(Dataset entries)

Lemma checks_decrypt_buffered a c tag size :
aead_ready a c -> aead_direction c = false -> fits_word32 (zlen (aead_input c)) = true ->
zlen tag = aead_tag_length c -> zlen (aead_input c) <= size ->
checks (can_buffer a c) (tag = expected_tag a c (aead_input c)) (aead_decrypt_buffered c tag size)
  (fun r => r = plain_of a c (aead_input c)).
Proof.
intros Hr Hd Hfit Htl Hsize. pose proof (ar_wf _ _ Hr) as Hwf. unfold aead_decrypt_buffered, can_buffer.
destruct (algo_tests _ _ (aw_algo _ _ Hwf)) as (-> & -> & -> & _).
pose proof (aw_built _ _ Hwf) as Hb. pose proof (aw_tag _ _ Hwf) as Ht. unfold aead_built in Hb.
unfold tag_bounds in Ht. unfold expected_tag, plain_of. rewrite Hd.
destruct a; simpl; rewrite Hb; cbn [negb].
- apply checks_aes_call; [apply auth_answer_failed|]. rewrite auth_answer_zero, gcm_decrypt.
  rewrite aead_crypt_involutive. unfold zlen in Htl.
  replace (length tag) with (Z.to_nat (aead_tag_length c)) by lia. by case_bool_decide.
- rewrite Htl, (proj2 (Z.eqb_eq _ _) (proj2 (ccm_check_tag _) Ht)). cbn [negb].
  apply checks_aes_call; [apply auth_answer_failed|]. rewrite auth_answer_zero, ccm_decrypt, Htl.
  by case_bool_decide.
- pose proof (ready_bounds _ _ Hr) as Hn. unfold nonce_bounds in Hn. rewrite Ht in *.
  apply fits_word32_spec in Hfit as Hle.
  rewrite (proj2 (Z.ltb_ge (SIZE_MAX - zlen tag) (zlen (aead_input c))))
    by (unfold SIZE_MAX, UINT32_MAX in *; lia).
  apply checks_malloc.
  eapply (checks_mono (aead_alg c = PSA_ALG_CHACHA20_POLY1305 /\ zlen (aead_key c) = 32));
    [apply checks_chacha_decrypt; eauto using zlen_aad_fits|by auto|done|done].
Qed.

(** * Contexts and their text *)

(** The operation has taken [text]. *)
Record aead_has (a : aead_algo) c (text : list byte) : Prop := {
ah_wf : aead_wf a c;
ah_length : aead_input_length c = to_size (zlen text);
ah_expected : aead_lengths_set c = true -> zlen text <= aead_plaintext_expected c;
ah_buffer : aead_input c = (if aead_streaming c then [] else text);
ah_room : aead_streaming c = false -> zlen text <= SIZE_MAX;
ah_engine : aead_streaming c = true -> aead_ready a c /\ engine_has a c text;
ah_body : aead_body_started c = false -> text = [] /\ aead_streaming c = false }.

Lemma has_exact a c text :
aead_has a c text -> aead_lengths_set c = true \/ aead_streaming c = false ->
aead_input_length c = zlen text.
Proof.
intros H Hor. rewrite (ah_length _ _ _ H). apply to_size_small. pose proof (zlen_nonneg text).
destruct Hor as [Hl|Hs].
- pose proof (ah_expected _ _ _ H Hl). destruct (aw_lengths _ _ (ah_wf _ _ _ H) Hl) as (? & _). lia.
- pose proof (ah_room _ _ _ H Hs). lia.
Qed.

(** The lengths are the declared ones. *)
Definition lengths_met c (text : list byte) : Prop :=
aead_lengths_set c = true ->
zlen (aead_aad c) = aead_ad_expected c /\ zlen text = aead_plaintext_expected c.

Lemma lengths_wrong_spec a c text :
aead_has a c text -> aead_lengths_wrong c = false <-> lengths_met c text.
Proof.
intros H. unfold aead_lengths_wrong, lengths_met. destruct (aead_lengths_set c) eqn:Hl; simpl; [|done].
rewrite (has_exact _ _ _ H) by (by left).
rewrite orb_false_iff, !negb_false_iff, !Z.eqb_eq. tauto.
Qed.

Lemma ready_spec c a :
aead_wf a c ->
(zlen (aead_nonce c) =? 0) || wolfpsa_aead_lengths_missing c = false <-> aead_ready a c.
Proof.
intros Hwf. rewrite orb_false_iff, Z.eqb_neq. split.
- intros [Hn Hl]. split; [done| |done]. intros Hz. by rewrite Hz in Hn.
- intros [_ Hn Hl]. split; [|done]. by intros Hz%zlen_0_nil.
Qed.

(** * The end of an operation *)

(** A check that refuses. *)
Lemma checks_guard {A} (can ok : Prop) (b : bool) e (m : M (opstate O wolfpsa_aead_ctx) (psa_status_t + A))
(P : A -> Prop) :
e <> PSA_SUCCESS -> (can -> b = false) -> (b = false -> checks can ok m P) ->
checks can ok (if b then mret (inl e) else m) P.
Proof.
intros He Hcan Hm. destruct b; [|by apply Hm]. apply checks_refused; [done|]. intros Hc%Hcan. done.
Qed.

(** What a finish needs: pointers, lengths and room. *)
Definition finish_can (a : aead_algo) c (text : list byte) (ciphertext : bool) (ciphertext_size : Z)
  (ciphertext_length : bool) (tag : bool) (tag_size : Z) (tag_length : bool) : Prop :=
ciphertext_length = true /\ tag_length = true /\ tag = true /\
(ciphertext = true \/ ciphertext_size = 0) /\
aead_ready a c /\ lengths_met c text /\ aead_tag_length c <= tag_size /\
if aead_streaming c then aead_streams a = true
else zlen text <= ciphertext_size /\ zlen text <= UINT32_MAX /\ can_buffer a c.

Lemma checks_encrypt_final a c text ciphertext ciphertext_size ciphertext_length tag tag_size tag_length :
aead_has a c text -> aead_direction c = true ->
checks (finish_can a c text ciphertext ciphertext_size ciphertext_length tag tag_size tag_length) True
  (wolfpsa_aead_encrypt_final c ciphertext ciphertext_size ciphertext_length tag tag_size tag_length)
  (fun r => aead_ready a c /\ lengths_met c text /\ aead_tag_length c <= tag_size /\
     (aead_streaming c = false -> zlen text <= ciphertext_size) /\
     r = (if aead_streaming c then [] else cipher_of a c text, expected_tag a c text)).
Proof.
intros H Hd. pose proof (ah_wf _ _ _ H) as Hwf. pose proof (tag_bounds_16 _ _ (aw_tag _ _ Hwf)) as H16.
unfold wolfpsa_aead_encrypt_final, finish_can.
apply checks_guard; [done|by intros (-> & -> & -> & _)|]. intros _.
apply checks_guard; [done|by intros (_ & _ & _ & [-> | ->] & _); rewrite ?andb_false_r|]. intros _.
apply checks_guard; [done|intros (_ & _ & _ & _ & Hr & _); by apply (ready_spec c a)|]. intros Hr%(ready_spec c a); [|done].
destruct (aead_streaming c) eqn:Hs.
- apply checks_guard; [done|intros (_ & _ & _ & _ & _ & Hl & _); by apply (lengths_wrong_spec a c text)|].
  intros Hl%(lengths_wrong_spec a c text); [|done].
  apply checks_guard; [done|intros Hc; apply Z.ltb_ge; tauto|]. intros Hts%Z.ltb_ge.
  destruct (ah_engine _ _ _ H Hs) as [_ Heng].
  apply (checks_last _ True True _ _ (fun out => out = expected_tag a c text)).
  + eapply checks_mono; [apply (checks_stream_final a c text [] Hr Heng)| | |].
    * intros ->. apply Hl. by apply (ready_ccm c Hr).
    * congruence.
    * tauto.
    * split; [done|]. intros _. by left.
    * intros out _ Hout. exact (Hout Hd).
  + intros e He. eexists. by split_and!.
  + cbv beta. intros out _ ->. by split_and!.
- apply checks_guard; [done|intros (_ & _ & _ & _ & _ & Hl & _); by apply (lengths_wrong_spec a c text)|].
  intros Hl%(lengths_wrong_spec a c text); [|done].
  pose proof (has_exact _ _ _ H (or_intror Hs)) as Hlen. pose proof (ah_buffer _ _ _ H) as Hbuf.
  rewrite Hs in Hbuf. rewrite Hlen.
  apply checks_guard; [done| |intros _].
  { intros Hc. apply andb_false_iff. right. apply Z.ltb_ge. unfold SIZE_MAX, UINT32_MAX in *. lia. }
  apply checks_guard; [done|intros Hc; apply Z.ltb_ge; tauto|]. intros Hcs%Z.ltb_ge.
  apply checks_guard; [done|intros Hc; apply Z.ltb_ge; tauto|]. intros Hts%Z.ltb_ge.
  apply checks_guard; [done| |].
  { intros Hc. rewrite (zlen_aad_fits a c Hwf), (proj2 (fits_word32_spec (zlen text))) by tauto. done. }
  intros [Hfit%negb_false_iff _]%orb_false_iff.
  eapply checks_mono; [apply (checks_encrypt_buffered a c Hr Hd)|tauto|done|].
  + by rewrite Hbuf.
  + cbv beta. intros r _ ->. rewrite Hbuf. unfold expected_tag, plain_of, cipher_of. rewrite Hd. by split_and!.
Qed.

**Goal of the exercise**
The number of lines in the data that hold "Definition" is all that should be given.

**Result**
2